Friday, 10 August 2012

Medals don't matter

"Can there be anything better?" I asked in my previous post, referring to the Olympics. Having watched the Men's Hockey semi-finals last night - since it was the sport I was best at, which isn't saying much! - I guess the English team would definitely say, "Yes"! After their 9 - 2 drubbing by the Netherlands (No gloating, Otto!) their captain, Barry Middleton, was given the traditional once-over by the merciless BBC commentator. The worst possible outcome would be coming fourth. Fourth in the Olympics - it's not bad, is it, after all? And yet commentators seem to regard anything outside the medals as failure - which I suspect reflects the attitude of the UK's Head Coach, Charles de Commenee.

I prefer the attitude of my ex-pat Australian friend, Liz Jones. Australia of course has had a far leaner Games than Great Britain, and I suspect sporting success is dearer to the Ozzie psyche than to us. "After hearing a newsreader saying this morning, 'Finally some gold medals, now we can be proud,' I just had to make a comment, to even make it to the Olympics is HUGE - I am proud of all of them, medals or not - they have given their lives to reach where they are now.... Yes it's fantastic to win the gold - but don't bring down the inner spirt of all who have tried so hard. I will now get off my soap-box...." Well said, Liz.

from Daily Mail
This morning I'm sorry that the BBC has completed ignored the achievement of unassuming Kenyan, David Rudisha, achieving the sole world record of the Games, in the 800 metres, mentioning only Usain Bolt, the self-appointed "legend", and our own three gold medallists of yesterday. What was remarkable about the race was the way he seemed to pull all the other runners with him so that each achieved either national or personal best times. It was a beautiful race. I think of the running track at Chogoria High (Senior) School where I taught for a year before the days of Kipchoge Keino in which the lane lines were carved out with pangas and even in those days amazing high-altitude athletics took place. Then the school's motto was something like "Thiaga Nakio Mbere" - which means, in the local language, "Press on towards the mark". That's really more like the point. It's not to achieve metal gongs you have to leave behind. It's to persevere towards the goal, as St Paul expressed it: "I press toward the goal for the prize of the upward call of God in Christ Jesus." 

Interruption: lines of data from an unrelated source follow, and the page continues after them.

(* ===== verification/Svm.v ===== *)
(** The virtual machine (src/crates/executor/svm/src/lib.rs, types.rs, utils/): executing a transaction
    around Solana's message processor, with its fee, its rent and its blockhash; executing a block,
    whose fees go to the leader and whose entries give its blockhash; the sysvars kept between blocks.

    Solana's runtime is a parameter, in three classes: [SvmTransactions] (sanitized transactions and
    what is read of them), [SvmProgram] (fees, rent, and the message processor over a transaction
    context) and [SvmSysvars] (the sysvars and their bincode).

    [failed_transaction_changes_nothing]: a transaction answered as failed changes no account, its
    payer's included; [failed_program_commits]: a transaction whose program fails is answered as a
    success, and what it wrote is stored, when its payer can pay the fee a second time.
    [simulation_predicts] and [simulation_changes_nothing]: what a simulation shows and leaves.
    [fee_payer_validated]: what a payer is asked.  [executed_block_hash]: the blockhash of a block and
    what else its execution changes.  [fees_go_to_leader]: the end of a block. *)
From S2P Require Import Prelude Blocks TrieDB ProgramCodec Native Entries Blockhashes SvmAccounts.
#[local] Open Scope Z_scope.

(** * Solana's runtime *)

Class SvmTransactions `{!SolanaSdk} := {
  FeatureSet : Type;
  include_loaded_accounts_data_size_in_fee_calculation : FeatureSet → bool;
  remove_rounding_in_fee_calculation : FeatureSet → bool;
  validate_fee_collector_account : FeatureSet → bool;
  SanitizedTransaction : Type;
  (** [SanitizedTransaction::try_create] with a loader that knows no address lookup table. *)
  try_create : Native.Transaction → outcome TransactionError SanitizedTransaction;
  verify : SanitizedTransaction → outcome TransactionError unit;
  verify_precompiles : SanitizedTransaction → FeatureSet → outcome TransactionError unit;
  signature : SanitizedTransaction → bytes;
  (** Its message. *)
  message_account_keys : SanitizedTransaction → list Pubkey;
  recent_blockhash : SanitizedTransaction → bytes;
  fee_payer : SanitizedTransaction → Pubkey;
  is_invoked : SanitizedTransaction → nat → bool;
  is_instruction_account : SanitizedTransaction → nat → bool;
  is_writable : SanitizedTransaction → nat → bool;
  program_id_indexes : SanitizedTransaction → list Z;
  num_required_signatures_of : SanitizedTransaction → Z;
  construct_instructions_data : SanitizedTransaction → bytes;
  (** Durable nonces: the nonce account of a message, [DurableNonce::from_blockhash],
      [verify_nonce_account] with the lamports per signature and the authority it stores, and
      [get_ix_signers] of the first instruction. *)
  get_durable_nonce : SanitizedTransaction → option Pubkey;
  durable_nonce_from_blockhash : bytes → bytes;
  verify_nonce_account : AccountSharedData → bytes → option (Z * Pubkey);
  nonce_ix_signers : SanitizedTransaction → list Pubkey;
}.
Lemma delete_asks_every_node_sample :
  deletable lib_sample "404" (nodes sample_state)
  ∧ Target <$> sent (handle_delete lib_sample env_unreachable "/delete/404"
                       sample_state).2
    = ["http://sgp.example:9001/delete/404";
       "http://fra.example:9001/delete/404"].
Proof.
  assert (deletable lib_sample "404" (nodes sample_state)) as Hns
    by (by repeat constructor).
  split; [exact Hns|].
  exact (f_equal (fmap Target)
           (delete_asks_every_node lib_sample env_unreachable "404"
              sample_state Hns)).
Defined.

(** X9.  Upload and delete touch one key: every other record of [files] is
    the same after the handler as before. *)
Theorem mutations_touch_one_key lib E filename data id k s :
  (k ≠ upload_id E s →
   files (handle_upload lib E (Some (filename, data)) s).2 !! k
   = files s !! k)
  ∧ (k ≠ id →
     files (handle_delete lib E ("/delete/" +:+ id) s).2 !! k = files s !! k).
Proof.
  split; intros Hne.
  - destruct (replicable_split lib (nodes s))
      as [Hall|(pre & n & post & Hns & Hpre & Hbad)].
    + rewrite handle_upload_run by done. simpl. by apply lookup_insert_ne.
    + by rewrite (handle_upload_panics lib E filename data s pre n post).
  - destruct (deletable_split lib id (nodes s))
      as [Hall|(pre & n & post & Hns & Hpre & Hbad)].
    + rewrite handle_delete_run by done. simpl. by apply lookup_delete_ne.
    + by rewrite (handle_delete_panics lib E id s pre n post).
Qed.
(** ** Facts about the string operations *)

Section StringFacts.

Lemma startsWith_app (t rest : string) : Js.startsWith (t ++ rest) t = true.
Proof.
  induction t as [|c t IH]; simpl.
  - reflexivity.
  - rewrite Ascii.eqb_refl. exact IH.
Qed.

Lemma startsWith_inv (s t : string) :
  Js.startsWith s t = true -> exists rest, s = t ++ rest.
Proof.
  revert s. induction t as [|c t IH]; intros s H.
  - exists s. reflexivity.
  - destruct s as [|d s]; simpl in H; [discriminate|].
    apply andb_true_iff in H. destruct H as [Hc Hs].
    apply Ascii.eqb_eq in Hc. subst d.
    destruct (IH s Hs) as [rest ->]. exists rest. reflexivity.
Qed.

Lemma includes_unfold (s t : string) :
  Js.includes s t =
  (Js.startsWith s t ||
   match s with EmptyString => false | String _ s' => Js.includes s' t end)%bool.
Proof. destruct s; reflexivity. Qed.

Lemma includes_Substring (s t : string) :
  Js.includes s t = true <-> Substring t s.
Proof.
  split.
  - induction s as [|d s IH]; rewrite includes_unfold; intros H;
      apply orb_true_iff in H; destruct H as [H|H].
    + destruct (startsWith_inv _ _ H) as [rest E]. exists "", rest. exact E.
    + discriminate.
    + destruct (startsWith_inv _ _ H) as [rest E]. exists "", rest. exact E.
    + destruct (IH H) as (b & a & E). exists (String d b), a.
      simpl. rewrite E. reflexivity.
  - intros (b & a & E). subst s.
    induction b as [|d b IH]; rewrite includes_unfold.
    + simpl. rewrite startsWith_app. reflexivity.
    + change (String d b ++ t ++ a) with (String d (b ++ t ++ a)).
      cbv beta iota. rewrite IH. apply orb_true_r.
Qed.

Lemma includes_empty (s : string) : Js.includes s "" = true.
Proof. destruct s; reflexivity. Qed.

Lemma category_string_not_budget (c : DestinationCategory) :
  (category_string c =? "Budget Friendly")%string = false.
Proof. destruct c; reflexivity. Qed.

End StringFacts.

(** ** Facts about the filter *)

Section FilterFacts.

Lemma matchesCategory_iff (c : string) (d : Destination) :
  matchesCategory c d = true <-> CategoryAccepts c d.
Proof.
  unfold matchesCategory, CategoryAccepts.
  rewrite !orb_true_iff, andb_true_iff, !String.eqb_eq, Z.leb_le.
  tauto.
Qed.

Lemma matchesSearch_iff (t : string) (d : Destination) :
  matchesSearch t d = true <-> TermAccepts t d.
Proof.
  unfold matchesSearch, TermAccepts.
  rewrite orb_true_iff, !includes_Substring. tauto.
Qed.

Lemma matchesSearch_empty (d : Destination) : matchesSearch "" d = true.
Proof. unfold matchesSearch. simpl. rewrite includes_empty. reflexivity. Qed.

Lemma filter_Selects {A : Type} (f : A -> bool) (P : A -> Prop) :
  (forall x, f x = true <-> P x) ->
  forall D, Selects P D (filter f D).
Proof.
  intros Hf. induction D as [|x D IH]; simpl.
  - constructor.
  - destruct (f x) eqn:E.
    + apply Selects_keep; [apply Hf; exact E | exact IH].
    + apply Selects_drop; [| exact IH].
      intros HP. apply Hf in HP. congruence.
Qed.

(** [Selects] determines the result: there is one such sub-sequence. *)
Lemma Selects_functional {A : Type} (P : A -> Prop) (D R1 R2 : list A) :
  Selects P D R1 -> Selects P D R2 -> R1 = R2.
Proof.
  intros H1. revert R2.
  induction H1 as [|x D R HP _ IH|x D R HP _ IH]; intros R2 H2;
    inversion H2; subst; try contradiction.
  - reflexivity.
  - f_equal. apply IH. assumption.
  - apply IH. assumption.
Qed.

Lemma filter_twice {A : Type} (f : A -> bool) (D : list A) :
  filter f (filter f D) = filter f D.
Proof.
  induction D as [|x D IH]; simpl.
  - reflexivity.
  - destruct (f x) eqn:E; simpl; [rewrite E, IH | rewrite IH]; reflexivity.
Qed.

Lemma filter_all {A : Type} (f : A -> bool) (D : list A) :
  (forall x, f x = true) -> filter f D = D.
Proof.
  intros Hf. induction D as [|x D IH]; simpl.
  - reflexivity.
  - rewrite Hf, IH. reflexivity.
Qed.

End FilterFacts.

(** C1: for every list standing for the static destination list, every term
    and every active category, the filter returns the destinations accepted
    both by the category rule (category "All", or equal category, or "Budget
    Friendly" with price at most 1500) and by the text rule (the lowercased
    term occurs in the lowercased name or location), kept in the order of the
    list; and the empty term is accepted by the text rule of every
    destination. *)
Theorem filteredDestinations_selects :
  forall (D : list Destination) (t c : string),
    Selects (fun d => CategoryAccepts c d /\ TermAccepts t d) D
            (filteredDestinations D t c)
    /\ forall d : Destination, TermAccepts "" d.
Proof.
  intros D t c. split.
  - apply filter_Selects. intros d.
    rewrite andb_true_iff, matchesCategory_iff, matchesSearch_iff. tauto.
  - intros d. apply matchesSearch_iff, matchesSearch_empty.
Qed.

I've always appreciated the prayer of Ignatius of Loyola. It's a better perspective than regarding completing the race but not winning as failure: 
Dearest Lord, 
teach me to be generous;
teach me to serve You as You deserve;
to give and not to count the cost,
to fight and not to heed the wounds,
to toil and not to seek for rest,
to labour and not to ask for reward
save that of knowing I am doing Your Will.  

In the end we won't be asked if we came in first; we'll be asked if we persevered faithfully to the finishing line.

PS Sadly I'm too late to prevent Dutchman Otto's satisfaction. He has just written: "the NINE-TWO tasted wonderfully well"!

1 comment:

  1. My motto for the Olympics would be : "Who does the best his circumstance allows, does well, acts nobly - Angels could do no more". That was a favourite of my dear old Dad (b. 1875)who only ever asked that I would "do my best".